Abstract

The Salafi canon took shape in the Middle East and the Indian subcontinent, and it exists primarily in Arabic. Yet it radiates beyond the Arab world, including to Africa, where there is widespread Arabic literacy among Muslim scholars. From Senegal to Sudan, the canon informs debates about the nature of Islamic authority, sometimes from the margins of the debate and sometimes at its center. In some Muslim communities, the lack of a broad and indigenous Islamic written tradition facilitates the spread of Salafism, but in much of Africa, well-developed Islamic textual traditions hold sway. In northwest Africa, a Mālikī-Sufi canon remains dominant. Where the Salafi canon has made some headway, its dissemination owed much to the institutional and intellectual backing it received, both locally and from abroad. This chapter argues that the spread of the canon to Africa was enabled by two developments: the increasing sophistication of Saudi Arabia's institutional outreach to Africa starting in the 1960s (enabled partly by the contributions of Africans resident in the Kingdom), and the emergence of local African partners who, over time, built networks from which Saudi Arabia could recruit potential Salafis. As these developments intersected, material and intellectual forces reinforced one another. Salafism should not be seen as a crude Middle Eastern “export” to Africa. Recent studies have examined the localization of Salafism in Ghana, Burkina Faso, and Ethiopia, calling attention to ways in which preachers shaped their discourses to address the concerns of local audiences and ways in which Salafism became implicated in local struggles.
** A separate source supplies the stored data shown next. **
Definition predict_next (pc : Z) : M bool :=
  ins <~ ins_at pc ;;
  if bc_op ins =? BC_MOV then r <~ var_get (bc_d ins) ;; is_next_name (v_name (snd r))
  else if bc_op ins =? BC_UGET then
    f <~ getfs ;;
    i <~ gopt (fs_uvmap f !! Z.to_nat (bc_d ins)) ;;
    v <~ get_var i ;;
    is_next_name (v_name v)
  else if bc_op ins =? BC_GGET then
    b <~ global_slot "pairs" (bc_d ins) ;;
    if b : bool then gret true else global_slot "next" (bc_d ins)
  else gret false.

Fixpoint iter_vars (fuel : nat) (nvars : Z) : M Z :=
  match fuel with
  | O => gfuel
  | S fuel' =>
      b <~ lex_opt 44 ;;
      if b : bool then s <~ lex_str ;; var_new nvars (NStr s) ;;; iter_vars fuel' (nvars + 1) else gret nvars
  end.

Definition parse_for_iter (indexname : Z) : M unit :=
  f <~ getfs ;;
  let base := u32 (fs_freereg f + 3) in
  let exprpc := fs_pc f in
  var_new 0 VARNAME_FOR_GEN ;;;
  var_new 1 VARNAME_FOR_STATE ;;;
  var_new 2 VARNAME_FOR_CTL ;;;
  var_new 3 (NStr indexname) ;;;
  nvars <~ iter_vars n 4 ;;
  lex_check TK_in ;;;
  line <~ linenumber ;;
  r <~ expr_list ;;
  assign_adjust 3 (fst r) (snd r) ;;;
  bcreg_bump 3 ;;;
  isnext <~ (if nvars <=? 5 then predict_next exprpc else gret false) ;;
  var_add 3 ;;;
  lex_check 41 ;;;
  lex_check 123 ;;;
  loop <~ bcemit_AJ (if isnext : bool then BC_ISNEXT else BC_JMP) base NO_JMP ;;
  fscope_begin 0 ;;;
  var_add (nvars - 3) ;;;
  bcreg_reserve (nvars - 3) ;;;
  parse_block ;;;
  fscope_end ;;;
  pc <~ here ;;
  jmp_patchins loop pc ;;;
  bcemit_ABC (if isnext : bool then BC_ITERN else BC_ITERC) base (nvars - 3 + 1) (2 + 1) ;;;
  loopend <~ bcemit_AJ BC_ITERL base NO_JMP ;;
  put_line (loopend - 1) line ;;;
  put_line loopend line ;;;
  jmp_patchins loopend (loop + 1).

Definition parse_for (line : Z) : M unit :=
  fscope_begin FSCOPE_LOOP ;;;
  lex_skip ;;;
  lex_check 40 ;;;
  varname <~ lex_str ;;
  t <~ tok ;;
  (if t =? 61 then parse_for_num varname line
   else if (t =? 44) || (t =? TK_in) then parse_for_iter varname
   else err_syntax KP_ERR_XFOR) ;;;
  lex_match 125 TK_for line ;;;
  fscope_end.

Definition parse_then : M Z :=
  lex_skip ;;;
  condexit <~ expr_cond ;;
  lex_check 123 ;;;
  parse_block ;;;
  lex_check 125 ;;;
  gret condexit.

(** Leave the branch just parsed and start the next one. *)
Definition escape_branch (escapelist flist : Z) : M Z :=
  j <~ bcemit_jmp ;;
  l <~ jmp_append escapelist j ;;
  jmp_tohere flist ;;;
  gret l.

Fixpoint elseif_loop (fuel : nat) (escapelist flist : Z) : M (Z * Z) :=
  match fuel with
  | O => gfuel
  | S fuel' =>
      t <~ tok ;;
      if t =? TK_elseif then
        l <~ escape_branch escapelist flist ;;
        flist <~ parse_then ;;
        elseif_loop fuel' l flist
      else gret (escapelist, flist)
  end.

Definition parse_if : M unit :=
  flist <~ parse_then ;;
  r <~ elseif_loop n NO_JMP flist ;;
  let '(escapelist, flist) := r in
  t <~ tok ;;
  l <~ (if t =? TK_else then
          l <~ escape_branch escapelist flist ;;
          lex_skip ;;;
          lex_check 123 ;;;
          parse_block ;;;
          lex_check 125 ;;;
          gret l
        else jmp_append escapelist flist) ;;
  jmp_tohere l.

(** *** Tracing *)

(** The field of a global table in the next register, to be called. *)
Definition library_function (lib field : Z) : M ExpDesc :=
  v <~ expr_toanyreg (eset_sval (expr_init VGLOBAL 0) lib) ;;
  v <~ expr_index v (eset_sval (expr_init VKSTR 0) field) ;;
  expr_tonextreg v.

(** Call it with the arguments so far and the function that follows; no result
    is used. *)
Definition call_with_body (v : ExpDesc) (line : Z) : M unit :=
  l <~ linenumber ;;
  args <~ parse_body_no_args l ;;
  expr_tonextreg args ;;;
  let base := e_info v in
  f <~ getfs ;;
  v <~ emit_call base (BCINS_ABC BC_CALL base 2 (u32 (fs_freereg f - base))) line ;;
  setbc_b_at v 1.

(** The C string in the value of the token. *)
Definition token_cstr : M bytes :=
  l <~ gls ;;
  s <~ str_bytes (val (l_tokval l)) ;;
  gopt (cstr (s ++ [0])).

Definition parse_trace : M unit :=
  kdebug_str <~ str_lit "kdebug" ;;
  probe_str <~ str_lit "trace_by_id" ;;
  probe_end_str <~ str_lit "trace_end" ;;
  token <~ tok ;;
  line <~ linenumber ;;
  (if token =? TK_trace then lex (kp_lex_read_string_until 123) else lex_skip) ;;;
  v <~ library_function kdebug_str (if token =? TK_trace then probe_str else probe_end_str) ;;
  (if token =? TK_trace then
     lex_check TK_string ;;;
     str <~ token_cstr ;;
     match parse_events str with
     | None => lex (kp_lex_error 0 (KP_ERR_XEVENTDEF str))
     | Some info => expr_tonextreg (eset_nval (expr_init VKNUM 0) (set_number info)) ;;; gret tt
     end
   else gret tt) ;;;
  call_with_body v line.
Building on these studies, I emphasize not just localization, but also dialogical exchanges between localities. Compared with previous studies of Salafism in Africa, however, I pay greater attention to the internal dynamics of Saudi Arabia and the wider Middle East. Saudi Arabia, in popular discourse, is often seen as a quasi-medieval kingdom that uses its oil wealth to disseminate an unchanging “Wahhābism.” Yet as Stephane Lacroix has argued, “It is necessary to effect a kind of Copernican revolution in the accepted approach: although Saudi Arabia is often considered solely as a power that exports Islam, it also has to be seen as the recipient of influences emanating from most currents of nineteenth- and twentieth-century revivalism.”